> **Directions for this task**
Make an exact copy of the lines below.

> **Supplied information**
· · ·

(** Borrowing a red link for the left subtree leaves that subtree's
    contents at the front of the new left subtree. *)
Lemma borrow_left_keeps e c (l r : node E) :
  is_nil l = false ->
  exists bb e1 c1 l1 r1 suf,
    blackWithBlackLeft l = Ok bb
    /\ (if bb then moveRedLeft (Node e c l r) else Ok (Node e c l r))
       = Ok (Node e1 c1 l1 r1)
    /\ elements l1 = elements l ++ suf.
Proof.
  intros Hl. destruct l as [|le lc ll lr]; [discriminate |].
  exists (negb lc && negb (isRed ll)). simpl blackWithBlackLeft.
  destruct (negb lc && negb (isRed ll)).
  - unfold moveRedLeft. simpl.
    destruct r as [|re rc rl rr]; simpl.
    { do 5 eexists. split; [reflexivity |]. split; [reflexivity |].
      simpl. symmetry; apply app_nil_r. }
    destruct rl as [|rle rlc rll rlr]; simpl.
    { do 5 eexists. split; [reflexivity |]. split; [reflexivity |].
      simpl. symmetry; apply app_nil_r. }
    destruct rlc; simpl.
    + do 5 eexists. split; [reflexivity |]. split; [reflexivity |].
      simpl. reflexivity.
    + do 5 eexists. split; [reflexivity |]. split; [reflexivity |].
      simpl. symmetry; apply app_nil_r.
  - do 5 eexists. split; [reflexivity |]. split; [reflexivity |].
    symmetry; apply app_nil_r.
Qed.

· · ·

> **Solved exercise**
(** Borrowing a red link for the left subtree leaves that subtree's
    contents at the front of the new left subtree. *)
Lemma borrow_left_keeps e c (l r : node E) :
  is_nil l = false ->
  exists bb e1 c1 l1 r1 suf,
    blackWithBlackLeft l = Ok bb
    /\ (if bb then moveRedLeft (Node e c l r) else Ok (Node e c l r))
       = Ok (Node e1 c1 l1 r1)
    /\ elements l1 = elements l ++ suf.
Proof.
  intros Hl. destruct l as [|le lc ll lr]; [discriminate |].
  exists (negb lc && negb (isRed ll)). simpl blackWithBlackLeft.
  destruct (negb lc && negb (isRed ll)).
  - unfold moveRedLeft. simpl.
    destruct r as [|re rc rl rr]; simpl.
    { do 5 eexists. split; [reflexivity |]. split; [reflexivity |].
      simpl. symmetry; apply app_nil_r. }
    destruct rl as [|rle rlc rll rlr]; simpl.
    { do 5 eexists. split; [reflexivity |]. split; [reflexivity |].
      simpl. symmetry; apply app_nil_r. }
    destruct rlc; simpl.
    + do 5 eexists. split; [reflexivity |]. split; [reflexivity |].
      simpl. reflexivity.
    + do 5 eexists. split; [reflexivity |]. split; [reflexivity |].
      simpl. symmetry; apply app_nil_r.
  - do 5 eexists. split; [reflexivity |]. split; [reflexivity |].
    symmetry; apply app_nil_r.
Qed.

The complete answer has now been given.